Toujours en compétition officielle, l’atypique Ma loute de Bruno Dumont a retenu notre attention. Un film cocasse et burlesque où domine la lutte des classes, avec, dans les rôles des nantis, un Fabrice Luchini méconnaissable, une très bonne Valeria Bruni-Tedeschi et une Juliette Binoche que l’on n’avait jamais vue dans un rôle comique. Les stars sont toutefois moins bonnes que les seconds rôles, véritables « types » qui ont réjoui les spectateurs. Dans un superbe paysage de plages du nord, dominent crissements et grincements de sable, de meubles qui se cassent, de vêtements dans lesquels les acteurs sont engoncés. Si dans la première moitié du film, les personnages passent leur temps à tomber, ils lévitent ensuite, tels Laura Betti dans Teorema de Pier Paolo Pasolini. Comme dans le Porcile de Pasolini également, une famille de cannibale décime les touristes.
A noter également, en séance spéciale, le superbe huitième film de Karim Dridi, Chouf, qui revient à Cannes vingt ans après Bye bye. Gomorra marseillais, « Chouf », « regarde » en arabe, se penche sur le trafic de drogue dans la banlieue nord de Marseille filmée en scope comme un western. Superbe casting dont tous, excepté Sofian Khammes du Conservatoire, jouent pour la première fois.
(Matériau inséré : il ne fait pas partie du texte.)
(** C8. Under the one key derived from the password, [encode] rewrites a
    16-byte challenge as two independent block encryptions: bytes 0-7
    become the cipher applied to bytes 0-7 and bytes 8-15 the cipher
    applied to bytes 8-15, neither half entering the other, and the
    buffer still has 16 bytes. [Handshake] of [client_auth_vnc.go]
    sends the same two blocks. *)
Theorem encode_two_blocks (auth : ClientAuthVNC) (c : list Z) (cipher : Block) :
  length c = 16%nat ->
  NewCipher (derive_key auth) = inl cipher ->
  encode auth c = (Encrypt cipher (take 8 c) ++ Encrypt cipher (drop 8 c), None) /\
  length (fst (encode auth c)) = 16%nat /\
  take 8 (fst (encode auth c)) = Encrypt cipher (take 8 c) /\
  drop 8 (fst (encode auth c)) = Encrypt cipher (drop 8 c) /\
  forall conn rest,
    inbound conn = c ++ rest -> write_failure conn = None ->
    Legacy.Handshake {| Legacy.Password := Password auth |} conn =
    (None, {| inbound := rest;
              outbound := outbound conn ++
                          Encrypt cipher (take 8 c) ++ Encrypt cipher (drop 8 c);
              write_failure := None;
              io_calls := S (S (io_calls conn)) |}).
Proof.
  intros Hc Hnew.
  assert (length (Encrypt cipher (take 8 c)) = 8%nat) as Hlow.
  { apply Encrypt_length. rewrite length_take. unfold BlockSize. lia. }
  rewrite (encode_ok auth c cipher Hc Hnew). simpl fst.
  split; [reflexivity|].
  split; [apply halves_length; exact Hc|].
  split; [apply take_app_length'; symmetry; exact Hlow|].
  split; [apply drop_app_length'; symmetry; exact Hlow|].
  intros conn rest Hin Hwr.
  rewrite (Legacy_Handshake_read _ conn c rest cipher Hin Hc)
    by (destruct auth; exact Hnew).
  unfold conn_Write. simpl. rewrite Hwr. reflexivity.
Qed.
Lemma string_of_Z_nonempty (z : Z) : string_of_Z z <> [].
Proof.
  unfold string_of_Z, NilZero.string_of_int.
  destruct (Z.to_int z) as [d|d].
  - destruct d; discriminate.
  - discriminate.
Qed.

Lemma or_else_Number (z : Z) : or_else (Number z) (Number 0) = Number z.
Proof.
  unfold or_else. simpl.
  destruct (Z.eqb_spec z 0) as [E|E]; simpl; [subst; reflexivity | reflexivity].
Qed.

(** The counter shows the decimal numeral of the count. *)
Lemma set_textContent_Number (z : Z) (e : node) :
  set_textContent (Number z) e = set_children [Text (string_of_Z z)] e.
Proof.
  unfold set_textContent. simpl.
  destruct (string_of_Z z) eqn:E; [|reflexivity].
  exfalso. exact (string_of_Z_nonempty z E).
Qed.








End ListenerFacts.


(* ================================================================== *)
(** ** The document the browser holds: the parser, the message list,
       escaping, presence and alerts *)
(* ================================================================== *)

Section ParserFacts.

Lemma run_app (a b : jsstring) :
  forall st out,
    run st out (a ++ b)
    = match run st out a with
      | Some (st', out') => run st' out' b
      | None => None
      end.
Proof.
  induction a as [|c a IH]; intros st out; simpl; [reflexivity|].
  destruct (step st c) as [[st' t]|]; [apply IH | reflexivity].
Qed.


Lemma run_data (h : jsstring) :
  Forall (fun c => c <> 60%N /\ c <> 0%N /\ c <> 13%N) h ->
  forall text out, run (Data text) out h = Some (Data (text ++ h), out).
Proof.
  induction 1 as [|c h (H60 & H0 & H13) _ IH]; intros text out; simpl.
  - rewrite app_nil_r. reflexivity.
  - unfold step.
    apply N.eqb_neq in H60, H0, H13. rewrite H0, H13, H60. simpl.
    rewrite IH, <- app_assoc. reflexivity.
Qed.



End ParserFacts.

Section TemplateFacts.

Lemma decode_from_escape_unit (c : code_unit) (rest : jsstring) :
  decode_from 0 (escape_unit c ++ rest) = option_map (cons c) (decode_from 0 rest).
Proof.
  destruct (escape_unit_cases c)
    as [[C E]|[[C E]|[[C E]|[[C E]|(H38 & _ & _ & _ & E)]]]]; rewrite E.
  - subst c. reflexivity.
  - subst c. reflexivity.
  - subst c. reflexivity.
  - subst c. reflexivity.
  - simpl. apply N.eqb_neq in H38. rewrite H38. reflexivity.
Qed.


Lemma run_data_escape_text (s : jsstring) :
  clean s ->
  forall text out,
    run (Data text) out (escape_text s) = Some (Data (text ++ escape_text s), out).
Proof.
  intros H. apply run_data. unfold escape_text.
  induction H as [|c s Hc _ IH]; simpl; [constructor|].
  apply Forall_app. split; [|exact IH].
  unfold clean_unit in Hc. apply negb_true_iff, orb_false_iff in Hc.
  destruct Hc as [H0 H13]. apply N.eqb_neq in H0, H13.
  destruct (escape_unit_cases c)
    as [[_ E]|[[_ E]|[[_ E]|[[_ E]|(_ & _ & H60 & _ & E)]]]]; rewrite E;
    repeat constructor; try discriminate; assumption.
Qed.

Lemma escapeHtml_textContent (v : value) :
  Chat.escapeHtml v = escape_text (textContent_string v).
Proof.
  unfold Chat.escapeHtml, set_textContent, createElement.
  destruct (textContent_string v) as [|c s]; [reflexivity|].
  unfold innerHTML. simpl. apply app_nil_r.
Qed.



Variable toLocaleTimeString : value -> jsstring.


Lemma text_nodes_no_element (sel : selector) (s : jsstring) :
  flat_map (subtree_matches sel) (text_nodes s) = [].
Proof. destruct s; reflexivity. Qed.


End TemplateFacts.

Section RemovalFacts.

Variable sel : selector.








End RemovalFacts.

Section BrowserListFacts.

Variable toLocaleTimeString : value -> jsstring.

Local Abbreviation chat := (ByClass Chat.chat_message_class).







End BrowserListFacts.

Section SystemMessageFacts.

Lemma decode_from_escape_text_app (s rest : jsstring) :
  decode_from 0 (escape_text s ++ rest) = option_map (app s) (decode_from 0 rest).
Proof.
  unfold escape_text.
  induction s as [|c s IH]; simpl.
  - destruct (decode_from 0 rest); reflexivity.
  - rewrite <- app_assoc, decode_from_escape_unit, IH.
    destruct (decode_from 0 rest); reflexivity.
Qed.

Lemma text_nodes_app_cons (a : jsstring) (c : code_unit) (b : jsstring) :
  text_nodes (a ++ c :: b) = [Text (a ++ c :: b)].
Proof. destruct a; reflexivity. Qed.

Lemma parse_system_message_markup (text : jsstring) :
  clean text ->
  parse_fragment (Browser.system_message_markup (escape_text text))
  = Some (system_message_children text).
Proof.
  intros Hb.
  unfold parse_fragment, tokenize, Browser.system_message_markup.
  cbn. rewrite run_app, (run_data_escape_text Hb). cbn.
  unfold decode_text. rewrite <- !app_assoc. cbn [app].
  rewrite decode_from_escape_text_app. cbn.
  rewrite text_nodes_app_cons. reflexivity.
Qed.

Lemma system_message_element_clean (text : jsstring) :
  clean text -> Browser.system_message_element text = notice_element text.
Proof.
  intros Hb. unfold Browser.system_message_element, set_innerHTML.
  rewrite escapeHtml_textContent.
  change (textContent_string (Str text)) with text.
  rewrite (parse_system_message_markup Hb). reflexivity.
Qed.
Lemma attempted_after_broadcast {R : Runtime} message w w' tail :
  socketLog w' =
    (socketLog w ++
     (info, BroadcastStart (getClientCount w)) ::
     flat_map (attemptLog w message) (clients w) ++ tail)%list ->
  (forall h,
     sent (heap w' h) =
     (sent (heap w h) ++
      flat_map (attemptWrites w message h) (clients w))%list) ->
  forall entry, In entry (clients w) -> attempted w w' message entry.
Proof.
  intros L W entry Hin. unfold attempted, newLog, newWrites.
  rewrite L, W, !skipn_app_length.
  destruct (delivery w message (snd entry)) as [text| |e] eqn:D.
  - apply in_flat_map. exists entry. split; [exact Hin|].
    unfold attemptWrites. rewrite D, Nat.eqb_refl. now left.
  - right. apply in_or_app. left. apply in_flat_map.
    exists entry. split; [exact Hin|].
    unfold attemptLog. rewrite D. now left.
  - right. apply in_or_app. left. apply in_flat_map.
    exists entry. split; [exact Hin|].
    unfold attemptLog. rewrite D. now left.
Qed.

(** ** Broadcast: every record is attempted, failures stay local *)

(** C1.  Whatever the registry holds and whatever the payload is,
    [forwardMessage] returns normally; it makes one delivery attempt per
    registered record, in the order of the registry: the log and the
    writes it adds are those of the attempts, one after the other, and
    the two counters it reports add up to [getClientCount()] at the time
    of the call.  When the attempt on one record throws (serialising or
    writing), every record iterated after it is still attempted. *)
Theorem forwardMessage_attempts_every_record {R : Runtime}
  (message : JsValue) (w : World) :
  exists w' successCount failCount,
    forwardMessage message w = (Returns tt, w') /\
    socketLog w' =
      (socketLog w ++
       (info, BroadcastStart (getClientCount w)) ::
       flat_map (attemptLog w message) (clients w) ++
       [(info, BroadcastDone successCount failCount)])%list /\
    (forall h,
       sent (heap w' h) =
       (sent (heap w h) ++
        flat_map (attemptWrites w message h) (clients w))%list) /\
    successCount = countDelivered w message (clients w) /\
    failCount = countFailed w message (clients w) /\
    successCount + failCount = getClientCount w /\
    (forall entry, In entry (clients w) -> attempted w w' message entry) /\
    (forall before k clientInfo e after,
       clients w = (before ++ (k, clientInfo) :: after)%list ->
       delivery w message clientInfo = Failed e ->
       In (error, BroadcastSendFailed k (errorMessage e)) (newLog w w') /\
       forall entry, In entry after -> attempted w w' message entry).
Proof.
  destruct (forwardMessage_spec message w) as (w' & E & F & L & W).
  exists w', (countDelivered w message (clients w)),
    (countFailed w message (clients w)).
  pose proof (attempted_after_broadcast message w w' _ L W) as A.
  repeat (split; [first [assumption | reflexivity | apply count_total]|]).
  intros before k ci e after Hsplit D.
  split.
  - specialize (A (k, ci)). unfold attempted in A. cbn [fst snd] in A.
    rewrite D in A. apply A. rewrite Hsplit. apply in_elt.
  - intros entry Hin. apply A. rewrite Hsplit.
    apply in_or_app. right. now right.
Qed.

(** ** Unicast *)

(** Closes a case of the decision table of [sendToClient]: the record,
    the serialised text and the error named by the hypotheses are those
    the call met. *)
Ltac unicast_case :=
  intros;
  repeat match goal with
         | H : Some _ = Some _ |- _ => inversion H; subst; clear H
         | H : inr _ = inr _ |- _ => inversion H; subst; clear H
         end;
  try reflexivity; try congruence.

(** C5.  [sendToClient] never throws.  It returns [false] when the
    identity is not registered, [false] when the connection of the record
    is not open, [true] when the write succeeds (and then the payload was
    written to that connection), and [false] when serialising or writing
    throws. *)
Theorem sendToClient_reports_delivery {R : Runtime}
  (clientId : string) (message : JsValue) (w : World) :
  exists delivered w',
    sendToClient clientId message w = (Returns delivered, w') /\
    (getClient clientId w = None -> delivered = false) /\
    (forall clientInfo,
       getClient clientId w = Some clientInfo ->
       readyState (heap w (ws clientInfo)) <> 1%Z ->
       delivered = false) /\
    (forall clientInfo text,
       getClient clientId w = Some clientInfo ->
       readyState (heap w (ws clientInfo)) = 1%Z ->
       JSON_stringify message = inr text ->
       sendFails (heap w (ws clientInfo)) text = None ->
       delivered = true /\
       sent (heap w' (ws clientInfo)) =
         (sent (heap w (ws clientInfo)) ++ [text])%list) /\
    (forall clientInfo text e,
       getClient clientId w = Some clientInfo ->
       readyState (heap w (ws clientInfo)) = 1%Z ->
       JSON_stringify message = inr text ->
       sendFails (heap w (ws clientInfo)) text = Some e ->
       delivered = false) /\
    (forall clientInfo e,
       getClient clientId w = Some clientInfo ->
       readyState (heap w (ws clientInfo)) = 1%Z ->
       JSON_stringify message = inl e ->
       delivered = false).
Proof.
  rewrite sendToClient_eq. unfold getClient.
  destruct (JsMap.get clientId (clients w)) as [ci|].
  - unfold delivery. cbv zeta.
    destruct (Z.eqb_spec (readyState (heap w (ws ci))) 1) as [Hopen|Hclosed].
    + destruct (JSON_stringify message) as [e|text].
      * do 2 eexists. split; [reflexivity|]. repeat split; unicast_case.
      * destruct (sendFails (heap w (ws ci)) text) as [e|] eqn:Hsend.
        -- do 2 eexists. split; [reflexivity|]. repeat split; unicast_case.
        -- do 2 eexists. split; [reflexivity|]. repeat split; unicast_case.
           cbn [heap withSocketLog withHeap]. rewrite sent_written.
           now rewrite Nat.eqb_refl.
    + do 2 eexists. split; [reflexivity|]. repeat split; unicast_case.
  - do 2 eexists. split; [reflexivity|]. repeat split; unicast_case.
Qed.

(** ** Sending does not touch the registry *)

Lemma sendToClient_onlySends {R : Runtime} k message w :
  onlySends w (snd (sendToClient k message w)).
Proof.
  rewrite sendToClient_eq.
  destruct (JsMap.get k (clients w)) as [ci|]; [|apply onlySends_logged].
  destruct (delivery w message ci); cbn [snd];
    try apply onlySends_logged.
  eapply onlySends_trans; [apply onlySends_written | apply onlySends_logged].
Qed.

Lemma forwardMessage_onlySends {R : Runtime} message w :
  onlySends w (snd (forwardMessage message w)).
Proof.
  destruct (forwardMessage_spec message w) as (w' & E & F & _).
  now rewrite E.
Qed.

(** C10.  Neither [forwardMessage] nor [sendToClient] modifies the
    registry: after either call the mapping is the one before the call,
    so [getClientCount()], [getClientIds()] and every [getClient(id)]
    give what they gave before, however many deliveries failed. *)
Theorem sending_leaves_registry_unchanged {R : Runtime}
  (clientId : string) (message : JsValue) (w : World) :
  (clients (snd (forwardMessage message w)) = clients w /\
   getClientCount (snd (forwardMessage message w)) = getClientCount w /\
   getClientIds (snd (forwardMessage message w)) = getClientIds w /\
   forall i, getClient i (snd (forwardMessage message w)) = getClient i w) /\
  (clients (snd (sendToClient clientId message w)) = clients w /\
   getClientCount (snd (sendToClient clientId message w)) =
     getClientCount w /\
   getClientIds (snd (sendToClient clientId message w)) = getClientIds w /\
   forall i,
     getClient i (snd (sendToClient clientId message w)) = getClient i w).
Proof.
  pose proof (forwardMessage_onlySends message w) as [F _].
  pose proof (sendToClient_onlySends clientId message w) as [S _].
  unfold getClientCount, getClientIds, getClient.
  rewrite F, S. repeat split.
Qed.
En séance de minuit, le film de zombies sud-coréen Sang-Ho Yeon, Train to Busan, a fait beaucoup de bruit sur la Croisette. Réalisé presque entièrement dans un train à grande vitesse, le film se focalise, comme c’est souvent le cas dans le genre, sur le comportement humain ou pas des « non-infectés ». Contrairement aux morts-vivants de The Walking Dead ou de ses spin-off, ceux-ci y sont très rapides, à la façon des vampires modernes.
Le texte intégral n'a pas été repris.